[[ RECORD SET open ]]

(** *** The shape of the combined listing *)

Lemma dict_get_values_Forall {V : Type} (P : V -> Prop) (k : string)
      (d : dict V) (v : V) :
  Forall P (values d) -> dict_get k d = Some v -> P v.
Proof.
  induction d as [|[k' v'] d IH]; simpl; intros Hd Hg; [discriminate|].
  inversion Hd; subst. destruct (String.eqb k k').
  - inversion Hg; subst. assumption.
  - apply IH; assumption.
Qed.

Lemma installed_values_Forall (P : package -> Prop) (l : list string)
      (d : dict package) :
  (forall x, P (snd (installed_entry x))) ->
  Forall P (values d) -> Forall P (values (fold_left put_installed l d)).
Proof.
  intros Hp. revert d. induction l as [|x l IH]; intros d Hd; simpl; [exact Hd|].
  apply IH. unfold put_installed. apply values_dict_set_Forall; [apply Hp | exact Hd].
Qed.

(** What an installed record satisfies at every moment of [get_all]. *)
Lemma annotate_sound (x : string) (r : package) :
  (installed r = true
   /\ forall v, upgradable r = UpgradeTo v -> v <> version r) ->
  installed (annotate x r) = true
  /\ forall v, upgradable (annotate x r) = UpgradeTo v -> v <> version (annotate x r).
Proof.
  intros [Hi Hu]. unfold annotate. simpl.
  destruct (String.eqb_spec (version r) (token 2 x)) as [E|E]; simpl.
  - split; [exact Hi | exact Hu].
  - split; [exact Hi|]. intros v Hv. inversion Hv; subst. congruence.
Qed.

Lemma reconcile_fold_parts (rs : list string) (d : dict package) (res : list package) :
  Forall (fun p => installed p = true
                   /\ forall v, upgradable p = UpgradeTo v -> v <> version p)
    (values d) ->
  let st := fold_left reconcile_step rs (d, res) in
  Forall (fun p => installed p = true
                   /\ forall v, upgradable p = UpgradeTo v -> v <> version p)
    (values (fst st))
  /\ snd st
     = res ++ map available_record
                (filter (fun x => negb (mem (token 1 x) (keys d))) rs).
Proof.
  revert d res. induction rs as [|x rs IH]; intros d res Hd; simpl.
  - rewrite app_nil_r. auto.
  - unfold reconcile_step at 2 4. simpl fst. simpl snd.
    rewrite (dict_get_mem (token 1 x) d).
    destruct (dict_get (token 1 x) d) as [r|] eqn:Hg; simpl negb; cbv iota.
    + assert (Hkeys : keys (dict_set (token 1 x) (annotate x r) d) = keys d).
      { rewrite keys_dict_set, dict_get_mem, Hg. reflexivity. }
      destruct (IH (dict_set (token 1 x) (annotate x r) d) res) as [H1 H2].
      { apply values_dict_set_Forall; [|exact Hd].
        apply annotate_sound. apply (dict_get_values_Forall _ _ _ _ Hd Hg). }
      rewrite Hkeys in H2. auto.
    + destruct (IH d (res ++ [available_record x]) Hd) as [H1 H2].
      split; [exact H1|]. rewrite H2. simpl map. rewrite <- app_assoc.
      reflexivity.
Qed.

(** X11. When both queries exit with 0 and the lines carry their columns,
    the list that [get_all] returns is made of two parts: first one record
    per [-Sl] line whose name is not installed, in the order of the lines,
    each with [installed = False] and [upgradable = False]; then one record
    per installed name, in order of first occurrence in the [-Q] output,
    each with [installed = True] and an [upgradable] that, when it is a
    version, differs from the installed version. *)
Theorem get_all_structure (e : env) (st st1 st2 : interp) (r1 r2 : result) :
  pacman e "-Q" no_pkgs [] None st = (Ret r1, st1) ->
  pacman e "-Sl" no_pkgs [] None st1 = (Ret r2, st2) ->
  code r1 = 0%Z -> code r2 = 0%Z ->
  Forall (columns 2) (rows (stdout r1)) ->
  Forall (columns 3) (rows (stdout r2)) ->
  exists inst,
    get_all e st
    = (Ret (map available_record
              (filter (fun x => negb (mem (token 1 x)
                                        (map (token 0) (rows (stdout r1)))))
                 (rows (stdout r2)))
            ++ inst), st2)
    /\ map id inst = first_seen (map (token 0) (rows (stdout r1)))
    /\ Forall (fun p => installed p = true
                        /\ forall v, upgradable p = UpgradeTo v -> v <> version p)
         inst.
Proof.
  intros HQ HSl H1 H2 Hq Hsl.
  set (d := fold_left put_installed (rows (stdout r1)) []).
  set (fin := fold_left reconcile_step (rows (stdout r2)) (d, [])).
  assert (Hd : keyed d) by (apply keyed_installed; constructor).
  assert (Hdk : keys d = first_seen (map (token 0) (rows (stdout r1))))
    by apply keys_put_installed.
  destruct (reconcile_fold_spec (rows (stdout r2)) d [] Hd) as [Hk [Hkeys _]].
  destruct (reconcile_fold_parts (rows (stdout r2)) d []) as [Hv Hnew].
  { apply installed_values_Forall; [|constructor].
    intros x. simpl. split; [reflexivity | discriminate]. }
  fold fin in Hk, Hkeys, Hv, Hnew.
  exists (values (fst fin)). split; [|split].
  - unfold get_all. rewrite (bind_Ret _ _ _ _ _ HQ). rewrite (failed_zero _ H1).
    unfold bind at 1, lift. rewrite (installed_map_fold _ Hq). fold d.
    rewrite (bind_Ret _ _ _ _ _ HSl). rewrite (failed_zero _ H2).
    unfold bind, lift. rewrite (reconcile_fold _ _ Hsl). fold fin.
    unfold ret. rewrite Hnew. simpl app. do 4 f_equal.
    apply filter_ext. intros x. f_equal. apply mem_ext.
    intros a. rewrite Hdk. apply first_seen_In.
  - rewrite (keyed_values _ Hk), Hkeys. exact Hdk.
  - exact Hv.
Qed.

Lemma get_all_structure_witness :
  exists inst,
    get_all Sample.listing (import_module Sample.listing)
    = (Ret (map available_record
              (filter (fun x => negb (mem (token 1 x)
                                        (map (token 0) (rows Inputs.two_installed))))
                 (rows Systems.two_available))
            ++ inst),
       record_spawn (Sample.argv "-Sl" [])
         (record_spawn (Sample.argv "-Q" []) (import_module Sample.listing)))
    /\ map id inst = first_seen (map (token 0) (rows Inputs.two_installed))
    /\ Forall (fun p => installed p = true
                        /\ forall v, upgradable p = UpgradeTo v -> v <> version p)
         inst.
Proof.
  apply (get_all_structure Sample.listing (import_module Sample.listing)
           (record_spawn (Sample.argv "-Q" []) (import_module Sample.listing))
           _
           {| code := 0; stdout := Inputs.two_installed; stderr := "" |}
           {| code := 0; stdout := Systems.two_available; stderr := "" |}).
  - vm_compute. reflexivity.
  - vm_compute. reflexivity.
  - reflexivity.
  - reflexivity.
  - vm_compute. repeat constructor.
  - vm_compute. repeat constructor.
Defined.

(** *** The installed listing *)






Lemma set_upgradable_twice (v w : string) (p : package) :
  set_upgradable v (set_upgradable w p) = set_upgradable v p.
Proof. reflexivity. Qed.






(** *** Name lists *)









(** *** Info blocks, continued *)

Lemma info_headless (ls : list string) :
  field_first ls = false -> for_each info_row ls [] = Raise IndexError.
Proof.
  induction ls as [|x ls IH]; intros H; [discriminate|].
  unfold field_first in H. simpl in H. simpl.
  destruct (blank x) eqn:Hb; simpl in H.
  - rewrite (info_row_blank _ _ Hb). simpl. apply IH. exact H.
  - unfold info_row. unfold is_field in H. rewrite Hb, H. reflexivity.
Qed.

[[ RECORD SET closed ]]

:: EXERCISE BRIEF ::
Could you copy every line from the records that mentions the word "stdout"?

:: REPLY TO THE TASK ::
  Forall (columns 2) (rows (stdout r1)) ->
  Forall (columns 3) (rows (stdout r2)) ->
                                        (map (token 0) (rows (stdout r1)))))
                 (rows (stdout r2)))
    /\ map id inst = first_seen (map (token 0) (rows (stdout r1)))
  set (d := fold_left put_installed (rows (stdout r1)) []).
  set (fin := fold_left reconcile_step (rows (stdout r2)) (d, [])).
  assert (Hdk : keys d = first_seen (map (token 0) (rows (stdout r1))))
  destruct (reconcile_fold_spec (rows (stdout r2)) d [] Hd) as [Hk [Hkeys _]].
  destruct (reconcile_fold_parts (rows (stdout r2)) d []) as [Hv Hnew].
           {| code := 0; stdout := Inputs.two_installed; stderr := "" |}
           {| code := 0; stdout := Systems.two_available; stderr := "" |}).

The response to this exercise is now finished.